Terrifié, Yesakov perd aussitôt son sang-froid. Le lâche cède sous le poids des preuves et révèle le plan de Klavdia Saltykova. La toute-puissante marchande avait ordonné l’envoi d’un télégramme terrifiant. Elle voulait attirer Korostylev hors de la ville au plus vite, pour quelques jours. Sans sa présence cruciale, Klavdia a facilement fait élire sa fille lors de la dernière réunion du conseil des enseignants. Personne ne s’attendait à ce que le vieux professeur malade soit victime d’une crise cardiaque.
Tikhonov rend visite à Nastya Saltykova. Il raconte à la jeune fille, en larmes et désemparée, une ancienne légende concernant le testament de Christophe Colomb. L’inspecteur la conseille vivement de retourner vivre chez son père. La jeune fille ne doit surtout pas devenir comme sa mère, sans scrupules et cruelle. La directrice adjointe Vikhot, rongée par la culpabilité, se confie en larmes à l’enquêteur. Vikhot était au courant depuis longtemps des projets de Klavdiya visant à perturber la réunion des professeurs. Cette femme lâche n’avait pas osé s’opposer à son amie.

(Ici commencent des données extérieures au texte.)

(** ** Theorems *)

(** C32: The device-code enrollment ends, and at its pace.  When the server's start
    answer names a lifetime and an interval of at most 2^31 seconds, then
    whatever the later answers, the clock and the sleeps do: the loop never
    runs out of [expires_in / 5 + 2] turns, so that it polls at most that
    often; every wait but the last is of five seconds at least, and together
    they do not exceed the lifetime; and it succeeds only with a device
    identifier and a secret that decodes. *)
Theorem DeviceCodeEnroll_terminates fuel base w ds
  (Hstart : start_answer (ce_http (cw_env w) (cw_n w) (start_call base)) = inl ds)
  (Hexpires : dst_ExpiresIn ds <= 2 ^ 31) (Hinterval : dst_Interval ds <= 2 ^ 31)
  (Hfuel : dst_ExpiresIn ds / 5 + 2 <= Z.of_nat fuel) :
  let run := DeviceCodeEnroll fuel base w in
  run.1 <> inl None /\
  (forall r, run.1 = inl (Some r) -> usable r = true) /\
  exists polls sleeps,
    cw_calls run.2 = cw_calls w ++ start_call base :: replicate polls (poll_call base (dst_FlowID ds)) /\
    Z.of_nat polls <= Z.max 0 (dst_ExpiresIn ds / 5 + 2) /\
    cw_sleeps run.2 = cw_sleeps w ++ sleeps /\ paced sleeps /\ total sleeps <= Z.max 0 (dst_ExpiresIn ds * second).
Proof.
  cbv zeta. change (cwp (DeviceCodeEnroll fuel base) (fun r w' => r <> inl None /\
    (forall res, r = inl (Some res) -> usable res = true) /\ exists polls sleeps,
    cw_calls w' = cw_calls w ++ start_call base :: replicate polls (poll_call base (dst_FlowID ds)) /\
    Z.of_nat polls <= Z.max 0 (dst_ExpiresIn ds / 5 + 2) /\
    cw_sleeps w' = cw_sleeps w ++ sleeps /\ paced sleeps /\ total sleeps <= Z.max 0 (dst_ExpiresIn ds * second)) w).
  apply cwp_bind, cwp_answered. fold (start_call base). rewrite Hstart.
  destruct (Z.leb_spec (dst_ExpiresIn ds) 0) as [|Hpos].
  { apply cwp_fail. split; [done|]. split; [done|]. exists O, []. rewrite app_nil_r. change (total []) with 0.
    split; [done|]. split; [lia|]. split; [done|]. split; [done|lia]. }
  apply prompt_same. intros w1 (He & Hn & Hc & Hcalls & Hsleeps & _). apply cwp_bind. unfold cwp at 1, clock_now. cbn [fst snd].
  assert (0 < second) by done. assert (five = 5 * second) as Hfive by done.
  rewrite !seconds_small by (unfold minIntervalSeconds; lia).
  eapply cwp_mono; [|apply poll_loop_ran].
  - intros r w' (Hr & Hu & polls & sleeps & H1 & H2 & H3 & H4 & H5). split; [done|]. split; [done|].
    exists polls, sleeps. rewrite H1, H3, Hcalls, Hsleeps. cbn [http_do snd cw_calls cw_sleeps pass].
    replace (cw_clock w1 + dst_ExpiresIn ds * second - cw_clock w1) with (dst_ExpiresIn ds * second) in H2, H5 by lia.
    rewrite turns_seconds in H2 by done. rewrite <- app_assoc. split; [done|]. split; [lia|done].
  - replace (cw_clock w1 + dst_ExpiresIn ds * second - cw_clock w1) with (dst_ExpiresIn ds * second) by lia.
    by rewrite turns_seconds.
  - rewrite Hfive. unfold minIntervalSeconds. apply Z.mul_le_mono_nonneg_r; lia.
  - replace (cw_clock w1 + dst_ExpiresIn ds * second - cw_clock w1) with (dst_ExpiresIn ds * second) by lia.
    rewrite turns_seconds by done. unfold minIntervalSeconds, max_int64.
    assert (dst_ExpiresIn ds / 5 <= 2 ^ 31 / 5) by (apply Z.div_le_mono; lia).
    assert (2 ^ 31 / 5 = 429496729) by done. unfold second in *. lia.
Qed.
(* ===== verification/Logging.v ===== *)
(** * The server's log, the slow-statement log and opening the store

    internal/server/logging.go (levels, sinks, the request identifier, the
    OTLP logger that resolves late), internal/store/slowlog.go (which
    statements are reported, and as what), internal/store/store.go and
    pragma.go (the handles [Open] takes and gives back), and
    internal/version.  A time is a number of nanoseconds.  slog's handlers and
    the OTLP bridge are parameters: a handler is what it does with a record. *)

From S2P Require Import Prelude GoLib Schema Integrity Effects ApiCore JsonText Json.
From Stdlib Require Import Ascii.

(** ** slog's levels *)

(** strings.ToUpper, for the runes whose upper case is an ASCII letter; every
    other rune beyond ASCII stays one. *)
Definition upper_rune (x : option string) : string :=
  match x with
  | Some (String c EmptyString) => if (97 <=? code c) && (code c <=? 122) then str1 (chr (code c - 32)) else str1 c
  | Some b =>
      if bool_decide (b = String (chr 197) (str1 (chr 191))) then "S"%string
      else if bool_decide (b = String (chr 196) (str1 (chr 177))) then "I"%string
      else b
  | None => replacement
  end.
Definition ToUpper (s : string) : string := cat (upper_rune <$> runes s).

(** The text before the first sign, and from it on. *)
Fixpoint split_sign (s : string) : string * option string :=
  match s with
  | EmptyString => (EmptyString, None)
  | String c r =>
      if Ascii.eqb c "+" || Ascii.eqb c "-" then (EmptyString, Some s)
      else let (a, b) := split_sign r in (String c a, b)
  end.

Definition level_name (name : string) : option Z :=
  if str_eq name "DEBUG" then Some (-4) else if str_eq name "INFO" then Some 0
  else if str_eq name "WARN" then Some 4 else if str_eq name "ERROR" then Some 8 else None.

(** Level.UnmarshalText. *)
Definition level_of_text (s : string) : option Z :=
  let (name, sign) := split_sign s in
  offset ← match sign with None => Some 0 | Some t => parse_int t end;
  l ← level_name (ToUpper name);
  Some (i64 (l + offset)).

Les coupables ont été démasqués et seront sévèrement punis. Le lendemain matin, le gendre de Korostylev charge sa voiture. Il s’apprête à partir pour un long voyage d’affaires à l’étranger. Vladilen, svelte et bien nourri, parle d’un calme indifférent de la futilité de la recherche de la vérité. Tikhonov récupère Bars, le chien hirsute abandonné par sa famille. Il emporte le parchemin antique de Colomb en souvenir et quitte Ruzayevo pour toujours. Son devoir envers son maître est accompli avec honneur.